* **Work task**
For the entries below, the result should be an exact transcription of the lines from the one with "Record server := Server" up to and including the one with "Record oauth_request := OauthRequest", and only those.

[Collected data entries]
★ ★ ★ ★

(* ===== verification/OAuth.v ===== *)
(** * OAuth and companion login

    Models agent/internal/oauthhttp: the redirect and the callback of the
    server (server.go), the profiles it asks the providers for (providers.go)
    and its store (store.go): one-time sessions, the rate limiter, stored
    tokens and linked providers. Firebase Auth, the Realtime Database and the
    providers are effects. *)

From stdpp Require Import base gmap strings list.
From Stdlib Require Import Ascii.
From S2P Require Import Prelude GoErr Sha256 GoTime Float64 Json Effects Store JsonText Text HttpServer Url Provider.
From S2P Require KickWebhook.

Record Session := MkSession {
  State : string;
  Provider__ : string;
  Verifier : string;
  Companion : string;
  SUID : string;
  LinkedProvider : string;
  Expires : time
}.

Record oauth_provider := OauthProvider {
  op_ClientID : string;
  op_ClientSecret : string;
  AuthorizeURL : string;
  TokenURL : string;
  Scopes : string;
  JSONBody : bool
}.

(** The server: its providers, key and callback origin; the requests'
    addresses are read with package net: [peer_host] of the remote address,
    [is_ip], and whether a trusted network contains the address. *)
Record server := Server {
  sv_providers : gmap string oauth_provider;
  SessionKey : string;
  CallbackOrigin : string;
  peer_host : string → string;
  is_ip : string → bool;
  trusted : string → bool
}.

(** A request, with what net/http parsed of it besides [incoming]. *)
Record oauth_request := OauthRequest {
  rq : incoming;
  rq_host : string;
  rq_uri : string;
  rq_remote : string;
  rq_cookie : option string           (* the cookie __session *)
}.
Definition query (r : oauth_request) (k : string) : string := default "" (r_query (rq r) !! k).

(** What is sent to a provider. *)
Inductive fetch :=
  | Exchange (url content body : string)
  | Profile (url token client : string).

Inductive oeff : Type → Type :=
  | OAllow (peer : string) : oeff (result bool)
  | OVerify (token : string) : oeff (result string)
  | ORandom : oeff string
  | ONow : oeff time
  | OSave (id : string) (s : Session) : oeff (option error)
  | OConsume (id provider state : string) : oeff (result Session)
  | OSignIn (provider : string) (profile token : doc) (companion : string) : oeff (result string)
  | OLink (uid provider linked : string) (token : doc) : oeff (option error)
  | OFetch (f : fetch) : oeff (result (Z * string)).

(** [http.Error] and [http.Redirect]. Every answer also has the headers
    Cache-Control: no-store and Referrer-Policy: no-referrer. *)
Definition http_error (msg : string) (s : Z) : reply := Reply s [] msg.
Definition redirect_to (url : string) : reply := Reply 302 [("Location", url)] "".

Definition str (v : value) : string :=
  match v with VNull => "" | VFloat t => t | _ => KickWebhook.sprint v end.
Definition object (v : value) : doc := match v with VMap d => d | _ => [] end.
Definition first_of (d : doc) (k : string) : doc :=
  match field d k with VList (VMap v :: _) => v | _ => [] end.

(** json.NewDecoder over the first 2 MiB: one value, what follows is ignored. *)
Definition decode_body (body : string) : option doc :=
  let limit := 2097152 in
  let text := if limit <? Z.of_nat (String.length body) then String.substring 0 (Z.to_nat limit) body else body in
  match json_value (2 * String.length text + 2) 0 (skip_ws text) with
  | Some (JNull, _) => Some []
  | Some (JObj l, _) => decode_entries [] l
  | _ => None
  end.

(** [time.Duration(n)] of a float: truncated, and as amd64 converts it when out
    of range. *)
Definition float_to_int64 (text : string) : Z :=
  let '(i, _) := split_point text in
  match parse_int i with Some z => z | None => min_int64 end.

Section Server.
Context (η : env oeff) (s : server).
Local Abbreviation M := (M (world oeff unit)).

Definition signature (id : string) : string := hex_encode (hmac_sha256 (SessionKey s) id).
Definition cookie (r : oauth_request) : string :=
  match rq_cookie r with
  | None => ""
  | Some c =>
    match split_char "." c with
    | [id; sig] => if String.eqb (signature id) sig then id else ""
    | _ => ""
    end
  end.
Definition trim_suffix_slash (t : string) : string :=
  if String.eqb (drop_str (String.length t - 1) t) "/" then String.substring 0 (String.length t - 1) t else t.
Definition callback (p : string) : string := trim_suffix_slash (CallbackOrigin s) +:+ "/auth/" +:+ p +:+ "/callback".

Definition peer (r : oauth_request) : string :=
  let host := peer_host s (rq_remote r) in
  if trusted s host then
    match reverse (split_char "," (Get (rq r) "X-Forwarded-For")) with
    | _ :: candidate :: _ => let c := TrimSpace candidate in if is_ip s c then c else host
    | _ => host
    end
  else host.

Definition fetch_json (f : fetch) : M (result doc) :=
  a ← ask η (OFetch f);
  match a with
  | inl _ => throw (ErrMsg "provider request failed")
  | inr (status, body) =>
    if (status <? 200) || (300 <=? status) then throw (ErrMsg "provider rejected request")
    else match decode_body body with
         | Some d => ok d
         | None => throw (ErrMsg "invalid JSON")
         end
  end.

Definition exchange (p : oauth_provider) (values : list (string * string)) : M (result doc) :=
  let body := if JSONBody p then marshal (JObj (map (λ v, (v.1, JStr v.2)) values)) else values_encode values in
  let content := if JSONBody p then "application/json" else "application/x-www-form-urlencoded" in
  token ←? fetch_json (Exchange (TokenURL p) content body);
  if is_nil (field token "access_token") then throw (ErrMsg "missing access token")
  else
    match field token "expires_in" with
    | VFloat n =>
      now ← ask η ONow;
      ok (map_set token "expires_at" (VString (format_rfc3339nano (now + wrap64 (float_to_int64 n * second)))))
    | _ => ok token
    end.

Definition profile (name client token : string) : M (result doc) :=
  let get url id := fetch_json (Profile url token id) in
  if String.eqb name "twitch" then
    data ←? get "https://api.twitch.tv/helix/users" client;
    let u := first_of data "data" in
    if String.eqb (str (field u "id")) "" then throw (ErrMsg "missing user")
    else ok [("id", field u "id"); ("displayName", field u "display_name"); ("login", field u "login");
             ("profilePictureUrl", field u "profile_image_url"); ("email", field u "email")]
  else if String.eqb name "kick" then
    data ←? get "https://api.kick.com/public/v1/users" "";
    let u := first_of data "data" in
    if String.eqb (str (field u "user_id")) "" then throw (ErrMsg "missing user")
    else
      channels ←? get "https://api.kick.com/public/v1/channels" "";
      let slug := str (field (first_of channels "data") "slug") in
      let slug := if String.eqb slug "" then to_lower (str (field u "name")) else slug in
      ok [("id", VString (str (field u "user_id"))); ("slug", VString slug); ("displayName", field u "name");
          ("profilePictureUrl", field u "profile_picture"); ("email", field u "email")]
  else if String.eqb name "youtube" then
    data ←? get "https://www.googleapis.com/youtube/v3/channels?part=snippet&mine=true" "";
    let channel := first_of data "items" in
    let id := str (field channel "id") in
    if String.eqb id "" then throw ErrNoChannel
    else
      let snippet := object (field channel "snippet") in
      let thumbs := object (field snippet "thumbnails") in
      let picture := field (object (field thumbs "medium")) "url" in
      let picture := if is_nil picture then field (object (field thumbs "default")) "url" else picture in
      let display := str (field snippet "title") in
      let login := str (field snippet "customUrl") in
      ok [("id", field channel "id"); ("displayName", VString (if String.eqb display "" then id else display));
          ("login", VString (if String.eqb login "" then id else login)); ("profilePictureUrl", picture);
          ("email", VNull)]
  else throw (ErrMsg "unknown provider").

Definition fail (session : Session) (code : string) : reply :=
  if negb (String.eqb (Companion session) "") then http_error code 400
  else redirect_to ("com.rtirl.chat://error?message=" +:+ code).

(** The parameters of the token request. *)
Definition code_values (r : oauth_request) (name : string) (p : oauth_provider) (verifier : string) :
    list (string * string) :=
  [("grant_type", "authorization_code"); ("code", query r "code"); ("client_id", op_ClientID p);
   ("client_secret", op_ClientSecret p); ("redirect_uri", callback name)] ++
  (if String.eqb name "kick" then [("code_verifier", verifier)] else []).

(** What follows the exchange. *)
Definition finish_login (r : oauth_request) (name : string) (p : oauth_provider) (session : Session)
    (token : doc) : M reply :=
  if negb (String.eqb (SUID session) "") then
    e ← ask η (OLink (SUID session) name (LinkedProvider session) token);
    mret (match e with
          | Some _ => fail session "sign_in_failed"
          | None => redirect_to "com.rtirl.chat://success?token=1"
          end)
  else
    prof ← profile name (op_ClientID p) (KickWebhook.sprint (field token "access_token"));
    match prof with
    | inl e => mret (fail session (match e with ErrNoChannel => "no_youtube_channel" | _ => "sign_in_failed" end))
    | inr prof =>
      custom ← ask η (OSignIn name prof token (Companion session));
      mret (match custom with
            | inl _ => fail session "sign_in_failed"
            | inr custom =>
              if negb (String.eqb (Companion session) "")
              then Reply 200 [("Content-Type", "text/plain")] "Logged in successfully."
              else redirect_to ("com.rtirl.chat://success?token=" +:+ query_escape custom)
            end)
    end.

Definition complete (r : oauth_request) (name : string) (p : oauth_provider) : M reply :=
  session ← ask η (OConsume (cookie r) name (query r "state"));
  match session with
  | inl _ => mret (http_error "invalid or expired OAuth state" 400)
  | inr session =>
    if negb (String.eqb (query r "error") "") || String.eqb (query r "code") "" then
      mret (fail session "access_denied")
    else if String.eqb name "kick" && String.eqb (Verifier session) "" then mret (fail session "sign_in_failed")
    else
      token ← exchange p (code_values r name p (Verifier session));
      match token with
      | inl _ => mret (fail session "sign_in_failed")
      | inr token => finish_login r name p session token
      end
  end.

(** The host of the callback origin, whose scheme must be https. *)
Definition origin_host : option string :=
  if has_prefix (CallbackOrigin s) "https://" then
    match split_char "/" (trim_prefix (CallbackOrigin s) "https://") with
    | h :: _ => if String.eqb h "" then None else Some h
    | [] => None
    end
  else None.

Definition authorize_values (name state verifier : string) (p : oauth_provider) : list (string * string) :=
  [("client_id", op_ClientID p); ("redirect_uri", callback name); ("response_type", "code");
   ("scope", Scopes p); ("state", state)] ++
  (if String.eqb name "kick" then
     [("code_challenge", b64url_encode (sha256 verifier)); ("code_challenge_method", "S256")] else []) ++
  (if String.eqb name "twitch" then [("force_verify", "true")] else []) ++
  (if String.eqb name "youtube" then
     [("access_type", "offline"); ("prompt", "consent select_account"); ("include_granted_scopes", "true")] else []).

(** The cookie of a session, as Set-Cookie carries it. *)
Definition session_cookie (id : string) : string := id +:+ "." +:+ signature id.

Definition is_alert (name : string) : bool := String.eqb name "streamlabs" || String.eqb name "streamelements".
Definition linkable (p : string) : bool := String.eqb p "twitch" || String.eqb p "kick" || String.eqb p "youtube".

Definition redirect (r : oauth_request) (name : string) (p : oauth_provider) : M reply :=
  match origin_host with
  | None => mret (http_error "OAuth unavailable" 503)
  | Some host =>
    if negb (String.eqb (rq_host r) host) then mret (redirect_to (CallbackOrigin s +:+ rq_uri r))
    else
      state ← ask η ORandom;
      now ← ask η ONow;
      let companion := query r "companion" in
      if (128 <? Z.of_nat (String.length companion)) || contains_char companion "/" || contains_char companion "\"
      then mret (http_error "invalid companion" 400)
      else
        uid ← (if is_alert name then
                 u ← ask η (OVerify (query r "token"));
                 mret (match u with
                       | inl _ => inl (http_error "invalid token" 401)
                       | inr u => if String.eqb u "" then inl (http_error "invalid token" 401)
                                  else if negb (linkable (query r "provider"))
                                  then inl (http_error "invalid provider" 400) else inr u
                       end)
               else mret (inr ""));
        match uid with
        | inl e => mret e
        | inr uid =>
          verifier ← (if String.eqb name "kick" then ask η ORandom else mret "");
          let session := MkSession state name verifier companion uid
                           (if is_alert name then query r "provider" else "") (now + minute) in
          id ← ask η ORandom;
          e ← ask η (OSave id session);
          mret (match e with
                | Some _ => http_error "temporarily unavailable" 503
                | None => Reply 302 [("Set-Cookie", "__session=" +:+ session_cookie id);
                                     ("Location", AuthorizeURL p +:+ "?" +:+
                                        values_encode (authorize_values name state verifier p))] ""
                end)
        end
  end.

★ ★ ★ ★

* **Response box**
Record server := Server {
  sv_providers : gmap string oauth_provider;
  SessionKey : string;
  CallbackOrigin : string;
  peer_host : string → string;
  is_ip : string → bool;
  trusted : string → bool
}.

(** A request, with what net/http parsed of it besides [incoming]. *)
Record oauth_request := OauthRequest {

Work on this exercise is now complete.